Non-tanker and/or mystery spills

Whilst the CLC 92 and Fund 92 are in place to compensate damages resulting from tanker spills, the 2001 International Convention on Civil Liability for Bunker Oil Pollution Damage governs compensation for damages caused by spills of oil carried as fuel in the bunker tanks of non-tankers.

This IMO Convention seeks to ensure that adequate compensation is promptly available to persons who are required to clean up or who suffer damage as a result of spills of ships' bunker oil, who would not otherwise be compensated under the CLC 92 and Fund 92. The Convention is modeled on the CLC 92 and entered into force on 21 November 2008.

The term 'mystery spill' refers to an oil spill for which the source has not been identified. For the purposes of compensation for damages resulting from such spills they may be broadly divided into two categories:

  1. those which are deemed to be sourced from an unidentifiable tanker;
  2. those which cannot be attributed to a tanker (i.e. possibly from a non-tanker ship, a sunken wreck, a pipeline, a natural seep or another source).

In cases where it can be shown that the oil has been sourced from a tanker (e.g. a large quantity of non-native crude oil washing up on a shoreline) and the country which has been affected is a party to the Fund 92, then compensation may be available under this Convention.
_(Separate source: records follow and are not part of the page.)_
Lemma read_fragments_of rd fs o l rs p :
  Forall (λ f, reads rd (frag_region f)) fs → tiled fs o l →
  read_fragments rd fs rs p = (place p rs o l, len p, None).
Proof.
  intros Hrd Ht. revert p Hrd. induction Ht as [o|r b o n fs l Hr Hn Ht IH]; intros p Hrd; cbn [read_fragments].
  { apply result_eq; [|done]. apply list_eq. intros i. rewrite lookup_place. cbn [length].
    repeat destruct (decide _); try lia; [done|]. apply lookup_ge_None. lia. }
  apply Forall_cons in Hrd as [Hrd Hrds]. unfold end_, start, frag_size, frag_region. cbn [fst snd].
  unfold frag_region in Hrd. cbn [fst snd] in Hrd.
  set (s := Z.max o rs). set (e := Z.min (o + n) (rs + len p)).
  destruct (Z.geb_spec s e) as [Hse|Hse].
  - rewrite IH by done. apply result_eq; [|done]. apply list_eq. intros i. rewrite !lookup_place.
    rewrite length_app, length_take. destruct (decide (i < length p)%nat); [|done].
    repeat destruct (decide _); try lia; [|done].
    rewrite lookup_app_r by (rewrite length_take; lia). rewrite length_take. f_equal. lia.
  - rewrite (Hrd b) by (done || lia). unfold read_of. rewrite IH by done. rewrite length_overwrite.
    apply result_eq; [|done]. apply list_eq. intros i. rewrite !lookup_place, !length_overwrite.
    rewrite length_app, length_take. destruct (decide (i < length p)%nat); [|done].
    rewrite lookup_overwrite, length_overwrite, lookup_overwrite, length_drop.
    rewrite length_sub by lia.
    repeat destruct (decide _); try lia; try done.
    + rewrite lookup_app_r by (rewrite length_take; lia). rewrite length_take. f_equal. lia.
    + rewrite lookup_app_l by (rewrite length_take; lia). rewrite lookup_take_lt, lookup_drop by lia. f_equal. lia.
Qed.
In mystery spill cases where the damage cannot be attributed to a tanker, there is no existing international legislation governing compensation and costs would most likely be covered by the government of the country affected. Advances in 'fingerprinting oils have increased the chances of determining the source of oil in many cases, reducing the number of 'mystery spills' in areas where the technology is readily available.